WORK ITEM → Each record in the listing below is to be duplicated exactly.

SUPPLIED MATERIAL →
(** * go-fuzz-runner: corpus manager, fuzz engine and target discovery

    A shallow embedding of the core of go-fuzz-runner:

    - [internal/corpus/manager.go]: [CorpusManager], [GetTargetDir],
      [ImportNewCorpusEntries], [Minimize], [copyFile];
    - [internal/runner/engine.go]: [Result], [FuzzEngine], [RunAll],
      [RunTarget], [getTargetDuration], [copyDir];
    - [internal/target/discovery.go]: [Target], [findTargetsInPackage],
      [hasFuzzParameter];
    - [cmd/fuzzctl/run.go]: [truncate];
    - [pkg/config/config.go]: [Config], [Default].

    Go strings are byte sequences and are modelled by [string].  The file
    system is a finite map from paths to nodes, external commands are
    functions supplied by an environment record, and every library call the
    program makes is recorded in a trace. *)

From Stdlib Require Import ZArith Ascii String List Lia Bool.
From Stdlib Require Import SpecFloat.
From stdpp Require Import base option list gmap strings fin_maps.

Local Open Scope string_scope.
Local Open Scope Z_scope.

(** ** Strings (package [strings]) *)

Module Strings.

(** [strings.HasPrefix(s, prefix)]. *)
Definition HasPrefix (s pre : string) : bool := String.prefix pre s.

OUTPUT FOR THIS TASK →
(** * go-fuzz-runner: corpus manager, fuzz engine and target discovery

    A shallow embedding of the core of go-fuzz-runner:

    - [internal/corpus/manager.go]: [CorpusManager], [GetTargetDir],
      [ImportNewCorpusEntries], [Minimize], [copyFile];
    - [internal/runner/engine.go]: [Result], [FuzzEngine], [RunAll],
      [RunTarget], [getTargetDuration], [copyDir];
    - [internal/target/discovery.go]: [Target], [findTargetsInPackage],
      [hasFuzzParameter];
    - [cmd/fuzzctl/run.go]: [truncate];
    - [pkg/config/config.go]: [Config], [Default].

    Go strings are byte sequences and are modelled by [string].  The file
    system is a finite map from paths to nodes, external commands are
    functions supplied by an environment record, and every library call the
    program makes is recorded in a trace. *)

From Stdlib Require Import ZArith Ascii String List Lia Bool.
From Stdlib Require Import SpecFloat.
From stdpp Require Import base option list gmap strings fin_maps.

Local Open Scope string_scope.
Local Open Scope Z_scope.

(** ** Strings (package [strings]) *)

Module Strings.

(** [strings.HasPrefix(s, prefix)]. *)
Definition HasPrefix (s pre : string) : bool := String.prefix pre s.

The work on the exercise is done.